The primary reason I want this is to keep from having to position several form fields close together to approximate that appearance. I would like it to be all in one continuous “paragraph.” Sometimes there will be an address1 and address2, other times just an address1. Not sure if queries in Base can have conditions like IF to only add address2 if it isn’t blank?

I’ve seen examples on this forum and elsewhere concatenating first and last name with a space or comma between… but what if a person only has a first name in a record? Is there a way to keep there from being a space/comma delimiter using a condition?

In like manner, I’m looking to create a paragraph with line feeds and only have the address2 line feed when it’s not blank so there’s not an empty space there. All this would be easy in a programming language like PHP, Javascript or whatever. But I was hoping there was a way to do some or all of it in the query itself so a macro wouldn’t be necessary.

Possible? I’m kinda guessing no, but can’t hurt to ask.

In case it matters, I am using MySQL as the backend rather than the internal database supplied by Base. Perhaps in that case I could use MySQL’s more advanced querying options with a direct SQL statement?

I was previously misinformed about having to nest CONCAT functions because I read LO Base & Hsqldb only support two arguments or strings per CONCAT. See Ratslinger’s solution below because he cleared this up. You don’t need to nest them. All the arguments can go in a single function, like this… CONCAT(address1, address2, city, state, zip), etc. Maybe if you have an older version of LibreOffice you could still have the limitation. Upgrade and enjoy!

Hello,

Your embedded CONCAT is over the top. A Case When in the middle of the concat will work such as:

concat(Name, CHAR(10),
     Case When Addr2 IS NULL Then Concat(Addr1,CHAR(10), City)
          Else
               Concat(Addr1,CHAR(10),Addr2,CHAR(10),City) End ) As MyLabel

What is happening here is that you are doing separate concats with different data within the concat depending upon Address #2.

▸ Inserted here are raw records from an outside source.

(** X1: a number that has one of the nine small primes as a proper factor
    is rejected by the trial divisions alone: [is_prime] answers [False]
    for every round count and draws no witness. *)
Theorem is_prime_rejects_multiple_of_small_prime :
  forall n k pos p,
    In p small_primes -> (p | n) -> ~ In n small_primes ->
    is_prime entropy n k pos = (Ok false, pos).
Proof.
  intros n k pos p Hp Hd Hn. unfold is_prime.
  destruct (Z.ltb_spec n 2); [reflexivity |].
  rewrite (small_primes_check_divisible n p small_primes Hn Hp); [reflexivity |].
  apply Z.mod_divide; [| exact Hd].
  pose proof (small_primes_bound p Hp). lia.
Qed.

(** X2: the round count is not checked.  With [k <= 0] the witness loop has
    no iteration, so every [n >= 2] without a factor among the nine small
    primes is answered [True], prime or not, and nothing is drawn. *)
Theorem is_prime_without_rounds_accepts :
  forall n k pos,
    k <= 0 -> 2 <= n ->
    (forall p, In p small_primes -> n mod p <> 0) ->
    is_prime entropy n k pos = (Ok true, pos).
Proof.
  intros n k pos Hk Hn Hall. unfold is_prime.
  destruct (Z.ltb_spec n 2); [lia |].
  rewrite (small_primes_check_passes n small_primes Hall).
  destruct (factor_twos_pos (n - 1) ltac:(lia)) as (r & d & Hf & _).
  rewrite (bind_lift_ok _ _ _ _ Hf).
  replace (Z.to_nat k) with 0%nat by lia. reflexivity.
Qed.

Lemma witness_loop_draws n r d :
  3 < n -> 0 <= d ->
  forall rounds pos,
  exists b pos',
    witness_loop entropy rounds n r d pos = (Ok b, pos') /\
    (pos <= pos' <= pos + rounds)%nat /\
    (b = true -> pos' = (pos + rounds)%nat).
Proof.
  intros Hn Hd rounds. induction rounds as [| rounds IH]; intros pos.
  - exists true, pos. repeat split; lia.
  - cbn [witness_loop].
    rewrite (bind_ok _ _ _ _ _ (randrange_ok entropy 2 (n - 1) pos ltac:(lia))).
    rewrite (bind_lift_ok _ _ _ _ (py_pow_ok _ d n ltac:(lia) Hd)).
    destruct (IH (S pos)) as (b & pos' & E & Hb & Ht).
    match goal with |- context [if ?c then _ else _] => destruct c end.
    { exists b, pos'. repeat split; [exact E | lia | lia | intros Hb'; specialize (Ht Hb'); lia]. }
    match goal with |- context [square_loop ?m n ?x] =>
      destruct (square_loop_total m n x ltac:(lia)) as [f Hf] end.
    rewrite (bind_ok _ _ _ _ _ (Hf _)). destruct f.
    + exists b, pos'. repeat split; [exact E | lia | lia | intros Hb'; specialize (Ht Hb'); lia].
    + exists false, (S pos). repeat split; [lia | lia | discriminate].
Qed.

(** X3: [is_prime(n, k)] draws at most [k] random witnesses, and an answer
    [True] on a number above 23 has cost exactly [k] draws: such a number
    is never accepted before all its rounds have passed. *)
Theorem is_prime_draws_at_most_k :
  forall n k pos,
  exists b pos',
    is_prime entropy n k pos = (Ok b, pos') /\
    (pos <= pos' <= pos + Z.to_nat k)%nat /\
    (b = true -> 23 < n -> pos' = (pos + Z.to_nat k)%nat).
Proof.
  intros n k pos. unfold is_prime.
  destruct (Z.ltb_spec n 2) as [Hlt | Hge].
  { exists false, pos. repeat split; [lia | lia | discriminate]. }
  destruct (small_primes_check n small_primes) as [b |] eqn:E.
  - exists b, pos. repeat split; [lia | lia |].
    intros -> Hn. apply small_primes_check_accepts, small_primes_bound in E. lia.
  - destruct (small_primes_check_none n E) as (N2 & N3 & _).
    destruct (factor_twos_pos (n - 1) ltac:(lia)) as (r & d & Hf & _ & Hd & _).
    rewrite (bind_lift_ok _ _ _ _ Hf).
    destruct (witness_loop_draws n r d ltac:(lia) ltac:(lia) (Z.to_nat k) pos)
      as (b & pos' & Hw & Hb & Ht).
    exists b, pos'. repeat split; auto; lia.
Qed.

End PrimalityExtras.

Lemma is_prime_rejects_multiple_of_small_prime_witness :
  is_prime sample_entropy 8911 40 0%nat = (Ok false, 0%nat).
Proof.
  apply (is_prime_rejects_multiple_of_small_prime sample_entropy 8911 40 0%nat 7).
  - unfold small_primes. cbn [In]. tauto.
  - exists 1273. reflexivity.
  - intros H. apply small_primes_bound in H. lia.
Defined.

Lemma is_prime_without_rounds_accepts_witness :
  899 = 29 * 31 /\ is_prime sample_entropy 899 0 0%nat = (Ok true, 0%nat).
Proof.
  split; [reflexivity |].
  apply (is_prime_without_rounds_accepts sample_entropy 899 0 0%nat).
  - lia.
  - lia.
  - unfold small_primes. cbn [In]. intros p H.
    repeat (destruct H as [<- | H]; [vm_compute; discriminate |]). destruct H.
Defined.

(** ** Further properties of the generators *)

Lemma bit_length_range c b :
  0 < c -> bit_length c = b -> 2 ^ (b - 1) <= c < 2 ^ b.
Proof.
  intros Hc <-. unfold bit_length.
  destruct (Z.eqb_spec c 0); [lia |]. rewrite Z.abs_eq by lia.
  pose proof (Z.log2_spec c Hc) as Hs.
  replace (Z.log2 c + 1 - 1) with (Z.log2 c) by lia.
  replace (Z.log2 c + 1) with (Z.succ (Z.log2 c)) by lia. exact Hs.
Qed.

Lemma bit_length_of_range c b :
  1 <= b -> 2 ^ (b - 1) <= c < 2 ^ b -> bit_length c = b.
Proof.
  intros Hb Hc.
  assert (0 < 2 ^ (b - 1)) by (apply Z.pow_pos_nonneg; lia).
  unfold bit_length. destruct (Z.eqb_spec c 0); [lia |].
  rewrite Z.abs_eq by lia.
  rewrite (Z.log2_unique c (b - 1)); [lia | lia |].
  replace (Z.succ (b - 1)) with b by lia. exact Hc.
Qed.

(** An element other than 1 whose [q]-th power is 1, for a prime [q], has
    no smaller positive exponent with that property. *)
Lemma order_exact p q g j :
  Z.prime q -> 1 < g < p -> g ^ q mod p = 1 -> 0 < j < q ->
  g ^ j mod p <> 1.
Proof.
  intros Hq Hg Hgq Hj E. pose proof (Z.prime_ge_2 _ Hq) as Hq2.
  assert (Hc : Z.coprime j q).
  { unfold Z.coprime. rewrite Z.gcd_comm.
    apply Z.coprime_prime_small; [exact Hq | lia]. }
  pose proof (Z.invmod_coprime j q Hq2 Hc) as Hinv.
  assert (Hi : 0 <= Z.invmod j q).
  { rewrite <- Z.mod_invmod. apply Z.mod_pos_bound. lia. }
  assert (E1 : g ^ (Z.invmod j q * j) mod p = g).
  { rewrite (pow_mod_order p q g) by (auto; nia).
    rewrite Hinv, Z.pow_1_r. apply Z.mod_small. lia. }
  assert (E2 : g ^ (Z.invmod j q * j) mod p = 1).
  { rewrite Z.mul_comm, Z.pow_mul_r by lia.
    rewrite <- Z.mod_pow_l, E, Z.pow_1_l by lia. apply Z.mod_small. lia. }
  lia.
Qed.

Tested in MySQL query & results on a form.

Oh thank goodness! Apparently there’s a lot of outdated information still out there. Many resources on the LO Base CONCAT function claim it can only support 2 arguments, thus the NASTY nested CONCAT mess you see I was using. I guess I should have experimented, and I would have found those people’s information was outdated. Apparently an older version of HSQLDB only supported 2 arguments per CONCAT. Since you helped me break free from that curse, you win! Sorry, I’m too new to upvote. Thanks!

@PhLo Actually it has nothing to do with Base. In a query you can bypass the interpreter and the SQL goes straight to the database which governs the syntax. The same results from an SQL statement may require quite a different structure depending upon the database - HSQLDB, MySQL, PostgreSQL, Firebird, etc.

Your best bet is to use the documentation from the database in use.

Cool. I’m fairly familiar with MySQL’s statements as a web developer, but I didn’t know why Base had two query writing modes: “direct” or not. I figured “direct” would pass the statements verbatim to MySQL instead of reformatting them to Base’s internal syntax? I have not been using “direct” because I supposed Base might work better using its own internal, rewritten statements (?). I never use Base’ visual builder. I typically write/test my queries first in phpMyAdmin & copy them over to Base.

You almost have it. There is no reformatting. With Run SQL command directly off, the interpreter is performing some verification of the SQL syntax as it applies to HSQL v1.8 embedded - no reformatting. This is why you may get an SQL error when there is no real error, especially if the DB is other than the default. Turn on Run SQL command directly and the verification is bypassed.